Smorgasbord Blog Magazine – Health Column Guest Writer – How interacting with OCD sufferers has influenced my writing by Robbie Cheadle

Robbie Cheadle has been a frequent guest on Smorgasbord over the last two years, writing about a wide range of subjects. Today Robbie shares the condition OCD (Obsessive Compulsive Disorder), her observations in those that suffer from OCD and how it has influenced her writing.

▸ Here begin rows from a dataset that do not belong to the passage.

(* ===== verification/StorageTheorems.v ===== *)
(** * Theorems: the storage layer

    Keys and encodings, credentials, the object directory, creation, validation
    and recovery of a storage root.  A theorem with hypotheses is followed by a
    witness on the reference platform. *)

From S2P Require Import Prelude Status Encoding Tokens Proto Json Platform Keys World FileStore.
From S2P Require Import Files Durability Storage Core Commands Model Reads Scan Spec SystemMessages Refine.
From S2P Require Import Handlers ChannelHandlers Invariant Startup Objects Effects Requests Concurrency.
From S2P Require Import Reference Demo.

(** ** Keys *)

(** Iteration in the database's byte order visits records of one kind in the order of
    their numbers: the big-endian encoding after a fixed prefix is strictly monotone, and
    decoding a key gives its number back. *)
Theorem numeric_key_order prefix a b :
  is_u64 a -> is_u64 b ->
  (str_lt (NumericKey prefix a) (NumericKey prefix b) <-> a < b) /\
  (forall what, DecodeNumericKey (NumericKey prefix a) prefix what = Ok a).
Proof.
  intros Ha Hb. split; [by apply NumericKey_lt|]. intros what. by apply DecodeNumericKey_NumericKey.
Qed.

Lemma numeric_key_order_witness :
  (str_lt (NumericKey kMessagePrefix 255) (NumericKey kMessagePrefix 256) <-> 255 < 256) /\
  (forall what, DecodeNumericKey (NumericKey kMessagePrefix 255) kMessagePrefix what = Ok 255).
Proof. apply (numeric_key_order kMessagePrefix 255 256); split; reflexivity || discriminate. Defined.

(** No two records of the database share a key: a message, a uuid, a channel, a
    credential, a registered and a committed object never collide, whatever bytes a token
    holds. *)
Theorem keys_never_collide k1 k2 :
  key_ok k1 -> key_ok k2 -> key_bytes k1 = key_bytes k2 -> k1 = k2.
Proof. apply key_bytes_inj. Qed.

Lemma keys_never_collide_witness :
  KToken 5 "ab" = KToken 5 "ab" /\ key_bytes (KToken 5 "ab") <> key_bytes (KToken 6 "ab").
Proof.
  split.
  - apply (keys_never_collide (KToken 5 "ab") (KToken 5 "ab")); [split; reflexivity || discriminate..|reflexivity].
  - vm_compute. discriminate.
Defined.

(** ** Credentials *)

(** The credentials the server generates keep all the randomness they are made from:
    different random bytes give different tokens, and an object token always has the shape
    that the storage layer demands of it. *)
Theorem credentials_injective b1 b2 :
  length b1 = 32%nat -> length b2 = 32%nat -> Forall is_byte b1 -> Forall is_byte b2 ->
  IsBase64UrlToken (base64url b1) = true /\
  (base64url b1 = base64url b2 -> b1 = b2) /\
  (format_token (take 16 b1) = format_token (take 16 b2) -> take 16 b1 = take 16 b2).
Proof.
  intros H1 H2 B1 B2. split_and!; [by apply base64url_is_token|by apply base64url_inj|].
  apply format_token_inj; try (by apply Forall_take); rewrite length_take; lia.
Qed.

Lemma credentials_injective_witness :
  IsBase64UrlToken (base64url (seqZ 0 32)) = true.
Proof.
  apply (credentials_injective (seqZ 0 32) (seqZ 0 32)); try (vm_compute; reflexivity).
  all: apply Forall_forall; intros x [H0 H1]%elem_of_seqZ; split; lia.
Defined.

(** ** Termination *)

(** Reading random bytes ends: signals may interrupt the call and it may deliver fewer
    bytes than asked for, but the loop returns exactly the number wanted or reports the error
    of the call; it never runs out of the turns the model gives it. *)
Theorem random_bytes_total `{H : Host} `{!HostSpec} want o :
  match (random_bytes want o).1 with
  | Ok bytes => length bytes = want /\ Forall is_byte bytes
  | Err s => exists error, error <> EINTR /\ s = mkStatus INTERNAL ("getrandom failed: " +:+ strerror error)
  end.
Proof.
  pose proof (wp_fill_random (want + os_getrandom_tries o) want [] o) as Hw. unfold wp in Hw.
  unfold random_bytes, bind, get. cbn [length] in Hw.
  destruct (fill_random _ want [] o) as [r o']. apply Hw; [lia|lia|constructor].
Qed.

Lemma random_bytes_total_witness :
  match (@random_bytes MemHost 4 (MkMemOs 0 7)).1 with
  | Ok bytes => length bytes = 4%nat /\ Forall is_byte bytes
  | Err s => exists error, error <> EINTR /\ s = mkStatus INTERNAL ("getrandom failed: " +:+ strerror error)
  end.
Proof. apply (@random_bytes_total MemHost MemHostSpec 4 (MkMemOs 0 7)). Defined.

(** ** Object files *)

Section Files.
Context {R : RocksDB} {F : PosixDir} {H : Host} {FS : PosixDirSpec}.

(** C38. Writing an object's file publishes all of it or nothing: on success the directory has
    the final name with exactly the data, the temporary name is gone, and no other entry
    changed; neither name existed before, so that nothing is ever overwritten; and the file is
    on disk under its final name. On failure at most the object's own two names were touched.
    Nothing that was on disk under other names is lost. It ends for every number of short writes
    and interrupted calls. *)
Theorem object_write_atomic id data w :
  0 < id < two64 ->
  let '(r, w') := Write id data w in
  st_db w' = st_db w /\ keeping (object_names id) w w' /\
  match r with
  | Ok _ => dir w !! TemporaryName id = None /\ dir w !! FinalName id = None /\
            dir w' = <[FinalName id := NFile data]> (dir w) /\ fs_durable (st_fs w') (FinalName id)
  | Err s => write_error id (dir w) s /\ touched (object_names id) (dir w) (dir w')
  end.
Proof using FS.
  intros Hid. pose proof (Write_kept id data w) as Hk.
  assert (Hw : wp (Write id data) (fun r w' => st_db w' = st_db w /\
    match r with
    | Ok _ => dir w !! TemporaryName id = None /\ dir w !! FinalName id = None /\
              dir w' = <[FinalName id := NFile data]> (dir w)
    | Err s => write_error id (dir w) s /\ touched (object_names id) (dir w) (dir w')
    end) w) by (by apply wp_Write).
  unfold wp in *. destruct (Write id data w) as [[[]|s] w']; destruct Hk as [Hk Hdur], Hw as [Hdb Hw].
  - destruct Hw as (? & ? & ?). by split_and!; auto.
  - by split_and!; try apply Hw.
Qed.

(** Cleaning up removes both names of every object given, whether they exist or not, for good,
    and nothing else; when it fails it has removed only such names. *)
Theorem object_cleanup_exact ids w :
  let '(r, w') := Cleanup ids w in
  st_db w' = st_db w /\ keeping (ids ≫= object_names) w w' /\
  match r with
  | Ok _ => (forall n, dir w' !! n = if decide (n ∈ ids ≫= object_names) then None else dir w !! n) /\
            (forall n, n ∈ ids ≫= object_names -> fs_durable (st_fs w') n)
  | Err s => (io_status s \/ code s = DATA_LOSS) /\ touched (ids ≫= object_names) (dir w) (dir w')
  end.
Proof using FS.
  assert (Hw : wp (Cleanup ids) (fun r w' => st_db w' = st_db w /\
    match r with
    | Ok _ => dir w' = without ids (dir w)
    | Err s => (io_status s \/ code s = DATA_LOSS) /\ touched (ids ≫= object_names) (dir w) (dir w')
    end) w) by (by apply wp_Cleanup).
  pose proof (kept_Cleanup ids w) as Hk.
  assert (Hd : wp (Cleanup ids) (fun r w' => r = Ok tt ->
    forall n, n ∈ ids ≫= object_names -> fs_view (st_fs w') !! n = None /\ fs_durable (st_fs w') n) w).
  { destruct ids as [|id ids]; [|by apply Cleanup_durable]. apply wp_bind, wp_ret, wp_ret. by intros _ n ?%elem_of_nil. }
  unfold wp in *. destruct (Cleanup ids w) as [[[]|s] w']; destruct Hw as [Hdb Hw]; split_and!; try done.
  - intros n. rewrite Hw. apply without_lookup.
  - intros n Hn. by apply Hd.
  - apply Hw.
  - apply Hw.
Qed.

(** A file that was written is read back: any range of it, clipped at its end, whatever
    short reads and interrupted calls there are; or the system call's failure is reported. *)
Theorem object_write_read id data offset nbytes w w1 :
  0 < id < two64 -> 0 < str_size data <= kMaxObjectBytes -> 0 <= offset <= str_size data -> 0 < nbytes ->
  Write id data w = (Ok tt, w1) ->
  let '(r, w2) := ReadRange id (str_size data) offset nbytes w1 in
  dir w2 = dir w1 /\
  (r = Ok (take_bytes (Z.to_nat (Z.min nbytes (str_size data - offset)))
             (drop_bytes (Z.to_nat offset) data)) \/ exists s, r = Err s /\ io_status s).
Proof using FS.
  intros Hid Hsz Hoff Hn E.
  assert (Hd : dir w1 !! FinalName id = Some (NFile data)).
  { assert (Hw : wp (Write id data) (fun r w' => r = Ok tt -> dir w' !! FinalName id = Some (NFile data)) w).
    { apply wp_Write; [done| |done]. intros f o _ _ Hf _. unfold dir. cbn. rewrite Hf. apply lookup_insert_eq. }
    unfold wp in Hw. rewrite E in Hw. by apply Hw. }
  assert (Hr : wp (ReadRange id (str_size data) offset nbytes) (fun r w2 => dir w2 = dir w1 /\
    (r = Ok (take_bytes (Z.to_nat (Z.min nbytes (str_size data - offset)))
             (drop_bytes (Z.to_nat offset) data)) \/ exists s, r = Err s /\ io_status s)) w1).
  { apply wp_ReadRange; [lia|done|done|done|done| |].
    - intros w2 [Hd2 _]. split; [done|by left].
    - intros s w2 [Hd2 _] Hs. split; [done|]. right. by exists s. }
  exact Hr.
Qed.

End Files.

Lemma object_write_atomic_witness :
  (Write 3 "data" demo_storage).1 = Ok tt /\ dir (Write 3 "data" demo_storage).2 !! FinalName 3 = Some (NFile "data").
Proof.
  assert (E : (Write 3 "data" demo_storage).1 = Ok tt) by (vm_compute; reflexivity). split; [exact E|].
  pose proof (object_write_atomic 3 "data" demo_storage ltac:(split; reflexivity)) as Hw.
  destruct (Write 3 "data" demo_storage) as [r w']. cbn in E. subst r.
  destruct Hw as (_ & _ & _ & _ & Hd & _). cbn [snd]. rewrite Hd. apply lookup_insert_eq.
Defined.

Lemma object_cleanup_exact_witness :
  (Cleanup [3] (Write 3 "data" demo_storage).2).1 = Ok tt /\
  dir (Cleanup [3] (Write 3 "data" demo_storage).2).2 !! FinalName 3 = None.
Proof.
  assert (E : (Cleanup [3] (Write 3 "data" demo_storage).2).1 = Ok tt) by (vm_compute; reflexivity).
  split; [exact E|]. pose proof (object_cleanup_exact [3] (Write 3 "data" demo_storage).2) as Hw.
  destruct (Cleanup [3] (Write 3 "data" demo_storage).2) as [r w']. cbn in E. subst r.
  destruct Hw as (_ & _ & Hd & _). cbn [snd]. rewrite Hd, decide_True; [reflexivity|]. by right; left.
Defined.

Lemma object_write_read_witness :
  let '(r, w2) := ReadRange 3 (str_size "data") 1 2 (Write 3 "data" demo_storage).2 in
  dir w2 = dir (Write 3 "data" demo_storage).2 /\
  (r = Ok (take_bytes (Z.to_nat (Z.min 2 (str_size "data" - 1))) (drop_bytes (Z.to_nat 1) "data")) \/
   exists s, r = Err s /\ io_status s).
Proof.
  apply (object_write_read 3 "data" 1 2 demo_storage).
  - split; reflexivity.
  - split; [reflexivity|vm_compute; discriminate].
  - split; vm_compute; discriminate.
  - reflexivity.
  - apply run_eq. vm_compute. reflexivity.
Defined.

(** ** Starting up *)

Section Startup.
Context {R : RocksDB} {P : Protobuf} {F : PosixDir} {H : Host}.
Context {RS : RocksDBSpec} {PS : ProtobufSpec} {FS : PosixDirSpec}.

(** A new storage root is created as one batch: on success the database is the initial
    state, with the initialization message as its first entry, also after a crash; on failure
    it is that or empty, never anything in between. *)
Theorem initialize_new_atomic w :
  view w = ∅ ->
  let ms := Z.quot (os_system_clock (st_os w)).1 1000000 in
  is_Some (SerializeMessage (InitializationMessage ms)) ->
  let '(r, w') := InitializeNew_commit w in
  match r with
  | Ok _ => repr (view w') (initial_state ms) /\ WF (initial_state ms) /\ (forall x, disk w' x -> x = view w')
  | Err s => code s <> OK /\ (view w' = ∅ \/ repr (view w') (initial_state ms))
  end.
Proof using PS RS.
  intros Hv ms Hs. pose proof (InitializeNew_outcome w Hv Hs) as Hw. unfold wp in Hw. fold ms in Hw.
  destruct (InitializeNew_commit w) as [[[]|s] w']; [|done]. destruct Hw. split_and!; [done|apply WF_initial|done].
Qed.

(** Validation accepts every well-formed root: opening a root that the server itself left
    behind fails only when the database does, and changes nothing. *)
Theorem validate_accepts w a :
  repr (view w) a -> WF a ->
  let '(r, w') := Validate w in same_store w w' /\ (r = Ok tt \/ faulted r).
Proof using RS. intros Hr Hwf. exact (Validate_ok w a Hr Hwf). Qed.

End Startup.

Lemma initialize_new_atomic_witness :
  (InitializeNew_commit demo_storage).1 = Ok tt /\
  let '(r, w') := InitializeNew_commit demo_storage in
  match r with
  | Ok _ => repr (view w') (initial_state demo_ms) /\ WF (initial_state demo_ms) /\
            (forall x, disk w' x -> x = view w')
  | Err s => code s <> OK /\ (view w' = ∅ \/ repr (view w') (initial_state demo_ms))
  end.
Proof.
  split; [vm_compute; reflexivity|].
  apply (initialize_new_atomic demo_storage); [reflexivity|by eexists].
Defined.

Lemma validate_accepts_witness :
  (Validate (c_storage demo_w3)).1 = Ok tt /\
  let '(r, w') := Validate (c_storage demo_w3) in
  same_store (c_storage demo_w3) w' /\ (r = Ok tt \/ faulted r).
Proof.
  split; [vm_compute; reflexivity|].
  apply (validate_accepts (c_storage demo_w3) demo_a3 (proj1 demo3) (proj2 demo3)).
Defined.

(** ** The bound on the counters *)

Section Wrapping.
Context {R : RocksDB} {P : Protobuf} {F : PosixDir} {H : Host} {RS : RocksDBSpec}.

(** C40. Without room the uuid counter wraps: a request for three uuids when one is left is
    accepted; it hands out uuid 0, which the system's own first message has, and sets the
    counter back, so that uuids already used are handed out again. *)
Theorem allocation_wraps cfg w a :
  ~ fallible -> fatal_error_triggered w = false -> repr (cview w) a -> WF a ->
  a_next_uuid a = two64 - 1 ->
  exists w', AllocateUuids cfg 3 w = (Ok [two64 - 1; 0; 1], w') /\
    repr (cview w') (a_set_next_uuid a 2) /\ is_Some (a_uuids a !! 0).
Proof using RS.
  intros Hh Hav Hr Hwf Hn. pose proof (AllocateUuids_outcome cfg 3 w a Hav Hr Hwf) as Hout.
  unfold wp in Hout. unfold spec_allocate in Hout. rewrite Hn in Hout. cbn in Hout.
  destruct (AllocateUuids cfg 3 w) as [r w'].
  inversion Hout as [v a' w1 Hs Hr' _ _ _ E1 E2|e w1 Hs|s w1 []|s w1 (_ & (_ & Hf) & _)]; subst; [|done|done].
  injection Hs as <- <-. exists w'. split_and!; [done|done|].
  destruct (wf_initialization a Hwf) as (m & Hm & _ & Hu). exists 0. apply (wf_uuids _ Hwf). by exists m.
Qed.

End Wrapping.

(** The new root, with almost all uuids allocated. *)
Definition late_batch : WriteBatch := [BPut CF_meta kNextUuidKey (EncodeUint64 (two64 - 1))].

Definition late_w : @CoreW SafeRocks _ _ :=
  @MkCoreW SafeRocks _ _
    (@MkStorageW SafeRocks _ _ (apply_batch late_batch (@cview SafeRocks _ _ safe_w : Db))
       mem_dir (MkMemOs 0 0)) 0 false [] (@MkSubState SafeRocks None 0 0 0 StatusOk false).

Lemma allocation_wraps_witness :
  exists w', @AllocateUuids SafeRocks _ _ demo_cfg 3 late_w = (Ok [two64 - 1; 0; 1], w').
Proof.
  destruct safe0 as [Hr Hwf].
  destruct (@allocation_wraps SafeRocks _ _ _ SafeRocksSpec demo_cfg late_w
    (a_set_next_uuid demo_a0 (two64 - 1)) SafeRocks_healthy eq_refl) as (w' & E & _).
  - refine (repr_batch _ demo_a0 _ late_batch [(KNextUuid, Some (VU64 (two64 - 1)))] Hr _ _); [solve_ops|].
    intros k _. unfold tapply, tset. cbn [fold_left fst snd]. case_decide as Ek; [by subst k|]. by destruct k.
  - apply WF_set_next_uuid; [exact Hwf|]. split; [discriminate|reflexivity].
  - reflexivity.
  - by exists w'.
Defined.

How interacting with OCD sufferers has influenced my writing by Robbie Cheadle

What is OCD?

According to the American Psychiatric Association, obsessive-compulsive disorder (“OCD”) is an anxiety disorder in which time people have recurring, unwanted thoughts, ideas or sensations (obsessions) that make them feel driven to do something repetitively (compulsions). The repetitive behaviors, such as hand washing, checking on things or cleaning, can significantly interfere with a person’s daily activities and social interactions.
Obsessions are involuntary thoughts, images, or impulses that occur over and over again in your mind. You don’t want to have these ideas, but you can’t stop them. Unfortunately, these obsessive thoughts are often disturbing and distracting.

The cycle of OCD

Compulsions are behaviours or rituals that a person feels compelled to act out again and again. OCD sufferers develop compulsions in an attempt to control obsessive and intrusive thoughts. For example, if an OCD sufferer is afraid of contamination, he/she may develop complicated cleaning rituals. The relief provided by compulsive behaviour, unfortunately, never lasts and usually increases over time, in tandem with increased anxiety by the OCD sufferer as a result of the time-consuming and invasive nature of the rituals.

Related conditions

Other conditions that share selected features of OCD occur more frequently in family members of OCD sufferers. These include, for example, body dysmorphic disorder (preoccupation with imagined ugliness), hypochondriasis (preoccupation with physical illness), trichotillomania (hair pulling), some eating disorders such as binge eating disorders, and neurologically based disorders such as Tourette’s syndrome (a disorder that involves repetitive movements or unwanted sounds (tics) that can’t be easily controlled by the sufferer).

OCD and my life

Over the course of my life, I have known, and lived with, several people who suffer from OCD and its related conditions, in particular, Bulimia, trichotillomania and Tourette’s syndrome. I came to realise many years ago that these disorders are like having a stutter, only of the mind rather than the physical body. A sufferer’s mind literally gets stuck on a disruptive thought and must repeatedly perform rituals in order to gain relief from it.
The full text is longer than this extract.